In response to the draft rules, Azar said on the call, federal officials heard from patients whose experiences with the current health care record access status quo “were not only maddening, they were harmful to their health.” In one case, a woman needed emergency surgery for a kidney stone while traveling—but her treatment was delayed four days as she waited to obtain her records from her hometown urologist who had to fax them and mail CDs.

“So how are we going to fix this? Simply put, health care providers will be required to provide easy digital access to your records at no cost,” Azar said. “Through what are known as application programming interfaces, or APIs, you will be able to use a smartphone app to have all your health records and your health claims data at hand for use by you and your doctors.”

The rules were issued separately by the HHS Office of the National Coordinator for Health Information Technology, or ONC, and the Centers for Medicare and Medicaid Services and their numerous provisions are set to take effect at different times between now and 2022. Some of their key requirements include that patients must have the ability to access and share their medical records on their smart devices at no cost of their own; that providers and developers are prohibited from “information blocking” or anti-competitive behaviors; and that all health plans doing business in Medicare and Medicaid must share health data with their patients electronically through a secure standards-based API. 

CMS Administrator Seema Verma, who was also working with Kushner and team from the beginning of these efforts added that particularly now, “when the health care system could be under stress with the handling of the [COVID-19], the urgent need for coordinated, integrated care could not be clearer.” Offering a potential, and painfully timely, use case, she added, “think of the passengers on the cruise ship, many of whom are seniors—they may be unaware of the names of all of their prescriptions or the dosage amount—having simply taken what they needed for the journey. Under this system envisioned by these rules, they could have access to this critical information and share it with their caregivers.”

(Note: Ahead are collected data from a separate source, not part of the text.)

Lemma exact_now : Exact now.
Proof. by apply exact_same. Qed.
Lemma exact_load_at ws h : Exact (call_load_at ws h).
Proof. by apply exact_same. Qed.
Lemma exact_load_latest ws : Exact (call_load_latest ws).
Proof. by apply exact_same. Qed.
Lemma exact_publish_inner g event next : Exact (publish_inner g event next).
Proof.
  intros p a p' [H1 H2]. rewrite publish_inner_eq. destruct (encode_frame _ _) as [frame|e|]; [|done..]. intros [= _ <-].
  destruct (record_frame_gauges (next_envelope p g event) frame (metrics p)) as (E1 & E2 & _).
  split; [by etrans; [exact E1|]|by etrans; [exact E2|]].
Qed.
Lemma exact_publish g e : Exact (publish g e).
Proof. apply exact_publish_inner. Qed.
Lemma exact_publish_state g e c f r : Exact (publish_state g e c f r).
Proof. apply exact_publish_inner. Qed.
#[local] Hint Resolve exact_now exact_load_at exact_load_latest exact_publish exact_publish_state : exact.
Lemma exact_publish_batches g r bs : Exact (publish_batches g r bs).
Proof. induction bs; cbn [publish_batches]; solve_exact. Qed.
#[local] Hint Resolve exact_publish_batches : exact.
Lemma exact_publish_retired g hs r : Exact (publish_retired g hs r).
Proof. unfold publish_retired. solve_exact. Qed.

#[local] Hint Resolve exact_publish_retired : exact.

Lemma exact_insert_candidate pj s t f : Exact (insert_candidate pj s t f).
Proof. apply refreshes_exact. unfold insert_candidate. cbv zeta. solve_refreshes. Qed.
Lemma exact_insert_deferred b c : Exact (insert_deferred_executed b c).
Proof.
  unfold insert_deferred_executed. apply exact_bind; [apply exact_gets|]. intros c0.
  case_decide; [apply exact_ret|]. case_decide; [apply exact_ret|]. apply refreshes_exact. solve_refreshes.
Qed.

Verma and Azar also both used some of their time on the call to “rally” America’s app developers to create and deliver new electronic health record-related tools to support patients across the nation. 

“We hope to see a whole ecosystem of condition- or disease-specific apps to help patients monitor and improve their health in real time, in part by using data made available from their EHR via an API,” Azar said.

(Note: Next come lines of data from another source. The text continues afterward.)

(** The handshake state a connection has loaded is the first one or that of a frame. *)
Lemma loaded_state initial start y from c pub frames :
  rtc system_step (mkSystem initial start [] Between Connecting) y → stored y `prefix_of` frames →
  sy_connection y = StateLoaded from c pub → pub = initial ∨ ∃ f, f ∈ frames ∧ pub = pf_state f.
Proof.
  intros Hreach Hpre Hconn. destruct (system_inv_reachable _ _ _ Hreach) as (_ & _ & Hci). unfold connection_inv in Hci.
  rewrite Hconn in Hci. destruct Hci as (g & h & _ & Hh & _ & _ & ->). unfold state_after.
  destruct (last h) as [f|] eqn:El; [right|by left]. exists f. split; [|done].
  destruct Hh as [k Hk], Hpre as [k' ->]. rewrite Hk. apply last_Some in El as [h' ->]. set_solver.
Qed.

(** A consumer that is served accepts the handshake and the frames past its baseline among those
    [sent] so far. *)
Lemma served_accepts `{Env} `{!ProstLaws} cfg boot chain genesis started ws p0 p y sent
    from c pub ns1 ns2 ns3 baseline hs limit :
  watch_set_wf ws → len boot = 16 → start_service cfg boot chain genesis started ws = Ok p0 →
  faulted (service_params p0) (stream_state false p0) (published p0) p → within p →
  rtc system_step (mkSystem (published p0) 0 [] Between Connecting) y →
  stored y `prefix_of` sh_frames (pb_shared p) → sent `prefix_of` sh_frames (pb_shared p) →
  sy_connection y = StateLoaded from c pub →
  serve_handshake (pb_shared p0) c pub ns1 ns2 ns3 = Ok (baseline, hs) →
  baseline ≤ u64_max ∧
  ∃ k last, consume_all (hs.*1 ++ envelopes (serve_live baseline (drop from sent))) (consumer_new limit) = Ok k ∧
    co_phase k = PhaseLive (N.max baseline (sequence_after 0 sent)) last.
Proof.
  intros Hws Hboot Hstart [Hinv _] Hw Hreach Hpre Hsent Hconn Hserve.
  destruct (start_service_idle _ _ _ _ _ _ _ Hws Hstart) as (Hidle & Hcaps & Hb & _ & _ & Hseq0 & Heff0).
  destruct Hidle as [(Hinv0 & _) _]. pose proof (iv_ready _ _ _ _ _ Hinv0) as Hready0.
  assert (Hagree0 : agrees (stream_state false p0) (published p0)) by (split_and!; [done|done|simpl; lia]).
  assert (Heff : ps_effective_sequence (published p0) = ss_sequence (stream_state false p0)) by (simpl; lia).
  destruct (system_inv_reachable _ _ _ Hreach) as (_ & _ & Hci). unfold connection_inv in Hci. rewrite Hconn in Hci.
  destruct Hci as (g & h & Hg & Hsh & Hfrom & Hc & Hpub).
  destruct (serve_handshake_Ok _ _ _ _ _ _ _ _ Hserve) as [Hbase _].
  pose proof (iv_history _ _ _ _ _ Hinv) as Hh.
  set (params := service_params p0) in *. set (start := stream_state false p0) in *.
  set (frames := sh_frames (pb_shared p)) in *.
  assert (Hstart0 : ss_sequence start = 0) by exact Hseq0. rewrite <- Hstart0 in Hc |- *.
  assert (Hhf : h `prefix_of` frames) by by etrans.
  destruct Hhf as [rest Hrest]. rewrite Hrest in Hh.
  destruct (join_point params start (published p0) g h rest _ _ pub from Heff Hh Hg Hpub Hfrom)
    as (j & Hj & Hfj & Hsj & Hseqj).
  rewrite <- Hc, <- Hbase in Hseqj. rewrite <- Hrest in Hh.
  assert (Hjf : j `prefix_of` frames) by (etrans; [exact Hj|]; by exists rest).
  destruct Hjf as [jrest Hjrest]. rewrite Hjrest in Hh.
  assert (Hsentf : sent `prefix_of` j ++ jrest) by by rewrite <- Hjrest.
  destruct (stream_after_join _ _ _ _ _ _ _ _ Hh Hsentf) as (s1 & s2 & Hhj & Hstream & Hs2).
  destruct (history_ready _ _ _ _ _ _ Hready0 Hagree0 Hhj) as [Hr1 Ha1]. rewrite Hsj in Hr1, Ha1.
  destruct (history_state _ _ _ _ _ _ Hhj) as [_ Hs1].
  assert (Hmax : baseline ≤ u64_max).
  { destruct (history_prefix _ _ _ _ _ _ _ Hh) as (s1' & Hj1 & Hle). destruct (history_state _ _ _ _ _ _ Hj1) as [_ E1].
    apply stream_sequence in Hle. simpl in Hle.
    pose proof (iv_sequence _ _ _ _ _ Hinv). pose proof (iv_sequence_tick _ _ _ _ _ Hinv).
    unfold within in Hw. lia. }
  split; [done|]. assert (Hhs : handshake params hs.*1 (relaxed s1)).
  { eapply serve_handshake_wf; try done; [|by rewrite Hs1]. by rewrite <- Hb in Hboot. }
  destruct (stream_relax _ _ _ _ Hstream) as (s3 & Hs3 & Eseq).
  destruct (consume_handshake _ _ _ limit Hhs) as (k0 & Hk0 & Hl0).
  destruct (consume_stream _ _ _ _ _ Hl0 Hs3) as (k & Hk & Hl).
  rewrite <- Hseqj. rewrite (serve_live_after params start (published p0) (j ++ jrest) j jrest _ _ _ _ Hh eq_refl Hsentf Hfj).
  exists k, (ss_snapshot_required s3). rewrite consume_all_app, Hk0. split; [exact Hk|].
  rewrite (ln_phase _ _ _ Hl), Eseq. by rewrite Hs2.
Qed.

Despite what the government views as apparent needs for the “transformative” rules and for enhanced interoperability between the many players, the administration’s journey from draft to finalization was not met without backlash. Two notable critics in the process were American Medical Association and information technology vendor Epic Systems, which responded to the initial drafts with comments calling for more guardrails and a boost in patient privacy protections. 

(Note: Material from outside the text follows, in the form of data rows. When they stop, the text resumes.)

(* ===== verification/Live.v ===== *)
(** * The live part of a connection (src/src/publisher.rs: serve_consumer, write_frame)

    The frames go through a bounded broadcast ring.  A connection reads its
    own position; when the ring has overwritten it, it is told how much it
    missed and ends.  A write that fails or times out ends it too. *)

From S2P Require Import Prelude Bytes Config Watch Feed Wire Client Consumer Stream Projection Cache CacheInv Publisher Sample PublisherInv Service Server.
From stdpp Require Import list.
Local Open Scope N_scope.

Inductive ConnectionEnd := ShutDown | Lagged (skipped : N) | Closed | WriteFailed.

(** A connection in its loop: what the publisher has sent, the next index it will receive, and the
    frames it has written to the socket. *)
Record Live := mkLive {
  lv_sent : list PublishedFrame;
  lv_open : bool;
  lv_next : nat;
  lv_written : list PublishedFrame;
  lv_end : option ConnectionEnd;
}.
#[export] Instance eta_Live : Eta Live := λ l, mkLive (lv_sent l) (lv_open l) (lv_next l) (lv_written l) (lv_end l).

Inductive LiveAction :=
| Send (frame : PublishedFrame)
| SenderDropped
| Recv (write_ok : bool)
| ShutdownChanged.

Inductive Received := GotFrame (frame : PublishedFrame) | RecvLagged (skipped : N) | RecvClosed | RecvPending.

(** The receiving half of the broadcast channel: what [frames.recv()] gives at a position, for the
    frames sent so far and whether the sender still exists. *)
Class Broadcast := broadcast_recv : list PublishedFrame → bool → nat → Received.

(** What is documented of a channel that retains [capacity] frames: a received frame is the one at
    the receiver's position, and it is there until it has been overwritten. *)
Class BroadcastLaws `{Broadcast} (capacity : nat) : Prop := {
  recv_frame : ∀ sent opened next frame, broadcast_recv sent opened next = GotFrame frame → sent !! next = Some frame;
  recv_retained : ∀ sent opened next frame, sent !! next = Some frame → (length sent - next ≤ capacity)%nat →
    broadcast_recv sent opened next = GotFrame frame;
}.

Section live.
Context `{Broadcast}.

(** One step: the publisher sends, or the loop of [serve_consumer] takes one branch. *)
Definition live_step (baseline : N) (a : LiveAction) (l : Live) : option Live :=
  match a with
  | Send frame => if lv_open l then Some (l <| lv_sent ::= λ s, s ++ [frame] |>) else None
  | SenderDropped => Some (l <| lv_open := false |>)
  | ShutdownChanged =>
      match lv_end l with None => Some (l <| lv_end := Some ShutDown |>) | Some _ => None end
  | Recv write_ok =>
      match lv_end l with
      | Some _ => None
      | None =>
          match broadcast_recv (lv_sent l) (lv_open l) (lv_next l) with
          | RecvPending => None
          | RecvLagged skipped => Some (l <| lv_end := Some (Lagged skipped) |>)
          | RecvClosed => Some (l <| lv_end := Some Closed |>)
          | GotFrame frame =>
              let l := l <| lv_next ::= S |> in
              Some (if baseline <? pf_sequence frame
                    then if write_ok : bool then l <| lv_written ::= λ w, w ++ [frame] |>
                         else l <| lv_end := Some WriteFailed |>
                    else l)
          end
      end
  end.

Fixpoint live_run (baseline : N) (actions : list LiveAction) (l : Live) : option Live :=
  match actions with
  | [] => Some l
  | a :: actions => l ← live_step baseline a l; live_run baseline actions l
  end.

(** The connection when its handshake has been written: [from] frames had been sent when it
    subscribed, [sent] have been sent by now. *)
Definition live_start (from : nat) (sent : list PublishedFrame) : Live := mkLive sent true from [] None.

(** ** Lemmas *)

Context (capacity : nat) `{!BroadcastLaws capacity}.

(** What has been taken from the ring since the subscription. *)
Definition taken (from : nat) (l : Live) : list PublishedFrame := drop from (take (lv_next l) (lv_sent l)).

Record live_ok (from : nat) (baseline : N) (l : Live) : Prop := {
  lo_from : (from ≤ lv_next l ≤ length (lv_sent l))%nat;
  lo_written : match lv_end l with
    | Some WriteFailed => ∃ frame, serve_live baseline (taken from l) = lv_written l ++ [frame]
    | _ => serve_live baseline (taken from l) = lv_written l
    end;
}.

Lemma taken_next from l frame :
  (from ≤ lv_next l)%nat → lv_sent l !! lv_next l = Some frame →
  drop from (take (S (lv_next l)) (lv_sent l)) = taken from l ++ [frame].
Proof.
  intros Hf Hl. rewrite (take_S_r _ _ _ Hl). unfold taken. rewrite drop_app_le; [done|].
  rewrite length_take. apply lookup_lt_Some in Hl. lia.
Qed.

Lemma live_step_ok from baseline a l l' :
  live_ok from baseline l → live_step baseline a l = Some l' → live_ok from baseline l'.
Proof.
  intros [Hf Hw]. destruct a as [frame| |ok|]; simpl.
  - destruct (lv_open l); [|done]. intros [= <-]. split; simpl; [rewrite length_app; lia|].
    unfold taken in *. simpl. by rewrite take_app_le by lia.
  - intros [= <-]. by split.
  - destruct (lv_end l) eqn:Ee; [done|]. destruct (broadcast_recv _ _ _) as [frame|skipped| |] eqn:Er;
      [|intros [= <-]; by split|intros [= <-]; by split|done].
    apply recv_frame in Er as El. pose proof (taken_next from l frame (proj1 Hf) El) as Ht. apply lookup_lt_Some in El as Hlt.
    intros [= <-]. split; [destruct (_ <? _), ok; simpl; lia|].
    destruct (N.ltb_spec baseline (pf_sequence frame)) as [Hb|Hb]; [destruct ok|]; simpl; rewrite ?Ee;
      unfold taken at 1; simpl; rewrite Ht; unfold serve_live in *; rewrite filter_app, Hw.
    + by rewrite filter_cons_True.
    + exists frame. by rewrite filter_cons_True.
    + rewrite filter_cons_False by lia. by rewrite app_nil_r.
  - destruct (lv_end l) eqn:Ee; [done|]. intros [= <-]. by split.
Qed.

Lemma live_run_ok from baseline actions l l' :
  live_ok from baseline l → live_run baseline actions l = Some l' → live_ok from baseline l'.
Proof.
  revert l; induction actions as [|a actions IH]; intros l Hok; simpl; [by intros [= <-]|].
  destruct (live_step baseline a l) as [l1|] eqn:E; [|done]. simpl. apply IH. by eapply live_step_ok.
Qed.

(** What is written is an initial part of what is due. *)
Lemma live_prefix baseline from sent actions l :
  (from ≤ length sent)%nat → live_run baseline actions (live_start from sent) = Some l →
  live_ok from baseline l ∧ lv_written l `prefix_of` serve_live baseline (drop from (lv_sent l)) ∧
  (lv_end l = None → lv_next l = length (lv_sent l) → lv_written l = serve_live baseline (drop from (lv_sent l))).
Proof.
  intros Hfrom Hrun.
  assert (Hok : live_ok from baseline l).
  { eapply live_run_ok; [|exact Hrun]. split; simpl; [lia|]. unfold taken. simpl.
    rewrite drop_ge; [done|]. rewrite length_take. lia. }
  pose proof Hok as [Hf Hw].
  assert (Hpre : serve_live baseline (taken from l) `prefix_of` serve_live baseline (drop from (lv_sent l))).
  { unfold taken, serve_live. rewrite <- (take_drop (lv_next l) (lv_sent l)) at 2.
    rewrite drop_app_le by (rewrite length_take; lia). rewrite filter_app. by apply prefix_app_r. }
  split_and!; [done| |].
  - destruct (lv_end l) as [[]|]; try by rewrite <- Hw.
    destruct Hw as [frame Hw]. etrans; [|exact Hpre]. rewrite Hw. by apply prefix_app_r.
  - intros He Hn. rewrite He in Hw. rewrite <- Hw. unfold taken. by rewrite Hn, take_ge.
Qed.

(** A connection that has ended writes nothing more. *)
Lemma live_run_ended baseline actions : ∀ l l',
  live_run baseline actions l = Some l' → lv_end l ≠ None → lv_end l' = lv_end l ∧ lv_written l' = lv_written l.
Proof.
  induction actions as [|a actions IH]; intros l l'; simpl; [by intros [= <-]|].
  destruct (live_step baseline a l) as [l1|] eqn:E; [|done]. simpl. intros Hrun Hend.
  assert (H1 : lv_end l1 = lv_end l ∧ lv_written l1 = lv_written l).
  { destruct a; simpl in E; repeat case_match; by simplify_eq/=. }
  destruct H1 as [E1 E2]. rewrite <- E1, <- E2. apply IH; [done|congruence].
Qed.

Lemma live_run_split baseline before a after l l' :
  live_run baseline (before ++ a :: after) l = Some l' →
  ∃ l1 l2, live_run baseline before l = Some l1 ∧ live_step baseline a l1 = Some l2 ∧ live_run baseline after l2 = Some l'.
Proof.
  revert l; induction before as [|b before IH]; intros l; simpl.
  - destruct (live_step baseline a l) as [l2|] eqn:E; [|done]. eauto.
  - destruct (live_step baseline b l) as [l1|]; [|done]. apply IH.
Qed.

(** C24: A slow consumer loses its connection, never a frame in the middle: whatever the pace of the
    publisher, the size of the ring and the fate of the writes, what a connection has written is at
    every moment an initial part of the frames due to it since its subscription, in order and
    without a hole.  As long as it keeps up, every frame due is written.  The first position found
    overwritten, the first failed write of a frame that is due and the end of the publisher each end
    the connection, with what had been written before; and a connection that has ended never writes
    again. *)
Theorem connection_contiguous baseline from sent actions l :
  (from ≤ length sent)%nat → live_run baseline actions (live_start from sent) = Some l →
  lv_written l `prefix_of` serve_live baseline (drop from (lv_sent l)) ∧
  (lv_end l = None → lv_next l = length (lv_sent l) →
     lv_written l = serve_live baseline (drop from (lv_sent l))) ∧
  (lv_end l = None → (length (lv_sent l) - lv_next l ≤ capacity)%nat → (lv_next l < length (lv_sent l))%nat →
     ∃ l', live_step baseline (Recv true) l = Some l' ∧ lv_end l' = None ∧ lv_next l' = S (lv_next l)) ∧
  (∀ before write_ok after l1, actions = before ++ Recv write_ok :: after →
     live_run baseline before (live_start from sent) = Some l1 →
     match broadcast_recv (lv_sent l1) (lv_open l1) (lv_next l1) with
     | RecvLagged skipped => lv_end l = Some (Lagged skipped) ∧ lv_written l = lv_written l1
     | RecvClosed => lv_end l = Some Closed ∧ lv_written l = lv_written l1
     | GotFrame frame => baseline < pf_sequence frame → write_ok = false →
         lv_end l = Some WriteFailed ∧ lv_written l = lv_written l1
     | RecvPending => False
     end) ∧
  (lv_end l ≠ None → ∀ more l', live_run baseline more l = Some l' → lv_end l' = lv_end l ∧ lv_written l' = lv_written l).
Proof.
  intros Hfrom Hrun. destruct (live_prefix _ _ _ _ _ Hfrom Hrun) as (_ & Hpre & Hall). split_and!; [done|done| | |].
  - intros He Hc Hn. simpl. rewrite He. apply lookup_lt_is_Some in Hn as [frame Hl].
    rewrite (recv_retained _ _ _ _ Hl Hc). eexists. split; [done|]. by destruct (_ <? _); simpl; rewrite ?He.
  - intros before write_ok after l1 -> Hbefore.
    destruct (live_run_split _ _ _ _ _ _ Hrun) as (l1' & l2 & Hb & Hstep & Hafter).
    assert (l1' = l1) as -> by congruence. simpl in Hstep. destruct (lv_end l1); [done|].
    destruct (broadcast_recv _ _ _) as [frame|skipped| |]; [|injection Hstep as <-; by apply (live_run_ended _ _ _ _ Hafter)..|done].
    intros Hdue ->. destruct (N.ltb_spec baseline (pf_sequence frame)); [|lia].
    injection Hstep as <-. by apply (live_run_ended _ _ _ _ Hafter).
  - intros He more l' Hmore. by apply (live_run_ended _ _ _ _ Hmore).
Qed.

End live.

(** A ring of two. *)
Definition sample_ring : Broadcast := λ sent opened next,
  if decide (2 < length sent - next)%nat then RecvLagged (N.of_nat (length sent - next - 2))
  else match sent !! next with
       | Some frame => GotFrame frame
       | None => if opened then RecvPending else RecvClosed
       end.

Lemma sample_ring_laws : @BroadcastLaws sample_ring 2.
Proof.
  split; unfold broadcast_recv, sample_ring; intros sent opened next frame.
  - case_decide; [done|]. destruct (sent !! next); [by intros [= ->]|by destruct opened].
  - intros Hl Hc. by rewrite decide_False, Hl by lia.
Qed.

(** Two frames are read in time; a burst of three then ends the connection. *)
Definition sample_pace : list LiveAction :=
  [Send sample_frame1; Send sample_frame2; Recv true; Recv true; Send sample_frame1; Send sample_frame2;
   Send sample_frame1; Recv true].

Lemma connection_contiguous_witness :
  ∃ l, @live_run sample_ring 0 sample_pace (live_start 0 []) = Some l ∧ lv_end l = Some (Lagged 1) ∧
    lv_written l `prefix_of` serve_live 0 (drop 0 (lv_sent l)).
Proof.
  eexists. split; [vm_compute; reflexivity|]. split; [reflexivity|].
  refine (proj1 (@connection_contiguous sample_ring 2 sample_ring_laws 0 0 [] sample_pace _ _ _));
    [reflexivity|vm_compute; reflexivity].
Defined.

Following the finalized publication of the rules, Kevin Lancaster, the general manager of security solutions at Kaseya, an IT management software solutions provider, told Nextgov Tuesday that what will likely follow is deeper partnerships between health care vendors and tech giants that are already “very good at securely storing large amounts of data at low cost,” and providing strong and trusted data-sharing tools that can be leveraged to provide improved patient care. But Lancaster also noted that it’s still currently “unclear who will ultimately be responsible for any [protected health information] data security vulnerabilities under these rules—the provider, the patient, the third-party apps they’re sharing their data with, or a mixture of all three.” 

“HHS leaders will need to advise on questions like these, but at the same time, companies should take as many precautions as possible to protect both their companies and their patients’ privacy in the meantime,” he said.